→ The problem
Write every record out again exactly as shown below.

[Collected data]
--- --- ---

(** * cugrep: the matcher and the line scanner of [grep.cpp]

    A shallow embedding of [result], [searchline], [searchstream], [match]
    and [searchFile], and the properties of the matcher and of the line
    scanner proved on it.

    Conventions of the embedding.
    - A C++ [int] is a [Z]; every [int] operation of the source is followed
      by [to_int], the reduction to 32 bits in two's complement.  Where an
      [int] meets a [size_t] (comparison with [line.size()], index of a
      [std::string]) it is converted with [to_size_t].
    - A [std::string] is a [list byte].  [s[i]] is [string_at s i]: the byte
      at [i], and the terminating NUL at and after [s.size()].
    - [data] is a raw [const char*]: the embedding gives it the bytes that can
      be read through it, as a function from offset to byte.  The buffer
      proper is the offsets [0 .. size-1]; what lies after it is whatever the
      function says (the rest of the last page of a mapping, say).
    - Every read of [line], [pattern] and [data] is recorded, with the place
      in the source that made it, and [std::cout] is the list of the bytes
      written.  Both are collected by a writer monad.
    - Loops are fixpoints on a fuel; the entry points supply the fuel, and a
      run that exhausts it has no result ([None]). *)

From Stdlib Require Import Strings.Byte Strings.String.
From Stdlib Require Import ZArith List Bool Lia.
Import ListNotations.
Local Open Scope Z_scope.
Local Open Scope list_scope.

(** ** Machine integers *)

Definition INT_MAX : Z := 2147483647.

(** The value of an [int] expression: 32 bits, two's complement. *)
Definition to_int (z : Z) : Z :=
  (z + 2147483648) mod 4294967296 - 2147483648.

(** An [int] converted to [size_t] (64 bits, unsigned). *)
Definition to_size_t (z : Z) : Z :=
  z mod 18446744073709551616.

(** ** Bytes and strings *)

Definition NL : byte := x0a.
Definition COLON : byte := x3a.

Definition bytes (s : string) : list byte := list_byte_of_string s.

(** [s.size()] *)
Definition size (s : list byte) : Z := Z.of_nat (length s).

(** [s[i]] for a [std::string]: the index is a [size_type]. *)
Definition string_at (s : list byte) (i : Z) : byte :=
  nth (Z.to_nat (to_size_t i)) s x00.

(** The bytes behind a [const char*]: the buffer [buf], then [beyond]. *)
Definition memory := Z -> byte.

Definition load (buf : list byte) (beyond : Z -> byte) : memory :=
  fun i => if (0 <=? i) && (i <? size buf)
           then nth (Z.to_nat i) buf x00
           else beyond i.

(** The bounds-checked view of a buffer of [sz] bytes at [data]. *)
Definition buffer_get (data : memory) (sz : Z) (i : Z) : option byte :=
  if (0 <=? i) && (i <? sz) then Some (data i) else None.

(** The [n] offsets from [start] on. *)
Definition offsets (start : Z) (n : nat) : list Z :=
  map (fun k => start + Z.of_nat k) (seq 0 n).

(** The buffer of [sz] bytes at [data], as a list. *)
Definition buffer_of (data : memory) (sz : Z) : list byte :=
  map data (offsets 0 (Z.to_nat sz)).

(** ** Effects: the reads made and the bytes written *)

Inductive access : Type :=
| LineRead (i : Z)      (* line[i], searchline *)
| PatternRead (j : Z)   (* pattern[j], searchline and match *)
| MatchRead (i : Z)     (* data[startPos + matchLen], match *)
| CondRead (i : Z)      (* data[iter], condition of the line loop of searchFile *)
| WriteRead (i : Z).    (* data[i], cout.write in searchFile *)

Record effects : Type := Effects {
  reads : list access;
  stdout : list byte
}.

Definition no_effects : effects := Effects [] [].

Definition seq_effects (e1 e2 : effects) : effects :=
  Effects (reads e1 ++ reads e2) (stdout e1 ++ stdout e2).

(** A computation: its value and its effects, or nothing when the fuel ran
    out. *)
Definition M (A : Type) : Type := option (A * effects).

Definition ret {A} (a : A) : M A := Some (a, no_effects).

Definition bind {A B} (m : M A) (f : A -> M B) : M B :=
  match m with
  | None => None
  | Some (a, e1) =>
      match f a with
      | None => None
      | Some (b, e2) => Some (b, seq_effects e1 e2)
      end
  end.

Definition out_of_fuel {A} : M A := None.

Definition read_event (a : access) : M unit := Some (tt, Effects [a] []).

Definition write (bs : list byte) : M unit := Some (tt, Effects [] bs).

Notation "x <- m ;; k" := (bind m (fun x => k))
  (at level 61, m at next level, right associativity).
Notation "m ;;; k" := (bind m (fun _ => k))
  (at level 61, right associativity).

--- --- ---

→ Completed exercise
(** * cugrep: the matcher and the line scanner of [grep.cpp]

    A shallow embedding of [result], [searchline], [searchstream], [match]
    and [searchFile], and the properties of the matcher and of the line
    scanner proved on it.

    Conventions of the embedding.
    - A C++ [int] is a [Z]; every [int] operation of the source is followed
      by [to_int], the reduction to 32 bits in two's complement.  Where an
      [int] meets a [size_t] (comparison with [line.size()], index of a
      [std::string]) it is converted with [to_size_t].
    - A [std::string] is a [list byte].  [s[i]] is [string_at s i]: the byte
      at [i], and the terminating NUL at and after [s.size()].
    - [data] is a raw [const char*]: the embedding gives it the bytes that can
      be read through it, as a function from offset to byte.  The buffer
      proper is the offsets [0 .. size-1]; what lies after it is whatever the
      function says (the rest of the last page of a mapping, say).
    - Every read of [line], [pattern] and [data] is recorded, with the place
      in the source that made it, and [std::cout] is the list of the bytes
      written.  Both are collected by a writer monad.
    - Loops are fixpoints on a fuel; the entry points supply the fuel, and a
      run that exhausts it has no result ([None]). *)

From Stdlib Require Import Strings.Byte Strings.String.
From Stdlib Require Import ZArith List Bool Lia.
Import ListNotations.
Local Open Scope Z_scope.
Local Open Scope list_scope.

(** ** Machine integers *)

Definition INT_MAX : Z := 2147483647.

(** The value of an [int] expression: 32 bits, two's complement. *)
Definition to_int (z : Z) : Z :=
  (z + 2147483648) mod 4294967296 - 2147483648.

(** An [int] converted to [size_t] (64 bits, unsigned). *)
Definition to_size_t (z : Z) : Z :=
  z mod 18446744073709551616.

(** ** Bytes and strings *)

Definition NL : byte := x0a.
Definition COLON : byte := x3a.

Definition bytes (s : string) : list byte := list_byte_of_string s.

(** [s.size()] *)
Definition size (s : list byte) : Z := Z.of_nat (length s).

(** [s[i]] for a [std::string]: the index is a [size_type]. *)
Definition string_at (s : list byte) (i : Z) : byte :=
  nth (Z.to_nat (to_size_t i)) s x00.

(** The bytes behind a [const char*]: the buffer [buf], then [beyond]. *)
Definition memory := Z -> byte.

Definition load (buf : list byte) (beyond : Z -> byte) : memory :=
  fun i => if (0 <=? i) && (i <? size buf)
           then nth (Z.to_nat i) buf x00
           else beyond i.

(** The bounds-checked view of a buffer of [sz] bytes at [data]. *)
Definition buffer_get (data : memory) (sz : Z) (i : Z) : option byte :=
  if (0 <=? i) && (i <? sz) then Some (data i) else None.

(** The [n] offsets from [start] on. *)
Definition offsets (start : Z) (n : nat) : list Z :=
  map (fun k => start + Z.of_nat k) (seq 0 n).

(** The buffer of [sz] bytes at [data], as a list. *)
Definition buffer_of (data : memory) (sz : Z) : list byte :=
  map data (offsets 0 (Z.to_nat sz)).

(** ** Effects: the reads made and the bytes written *)

Inductive access : Type :=
| LineRead (i : Z)      (* line[i], searchline *)
| PatternRead (j : Z)   (* pattern[j], searchline and match *)
| MatchRead (i : Z)     (* data[startPos + matchLen], match *)
| CondRead (i : Z)      (* data[iter], condition of the line loop of searchFile *)
| WriteRead (i : Z).    (* data[i], cout.write in searchFile *)

Record effects : Type := Effects {
  reads : list access;
  stdout : list byte
}.

Definition no_effects : effects := Effects [] [].

Definition seq_effects (e1 e2 : effects) : effects :=
  Effects (reads e1 ++ reads e2) (stdout e1 ++ stdout e2).

(** A computation: its value and its effects, or nothing when the fuel ran
    out. *)
Definition M (A : Type) : Type := option (A * effects).

Definition ret {A} (a : A) : M A := Some (a, no_effects).

Definition bind {A B} (m : M A) (f : A -> M B) : M B :=
  match m with
  | None => None
  | Some (a, e1) =>
      match f a with
      | None => None
      | Some (b, e2) => Some (b, seq_effects e1 e2)
      end
  end.

Definition out_of_fuel {A} : M A := None.

Definition read_event (a : access) : M unit := Some (tt, Effects [a] []).

Definition write (bs : list byte) : M unit := Some (tt, Effects [] bs).

Notation "x <- m ;; k" := (bind m (fun x => k))
  (at level 61, m at next level, right associativity).
Notation "m ;;; k" := (bind m (fun _ => k))
  (at level 61, right associativity).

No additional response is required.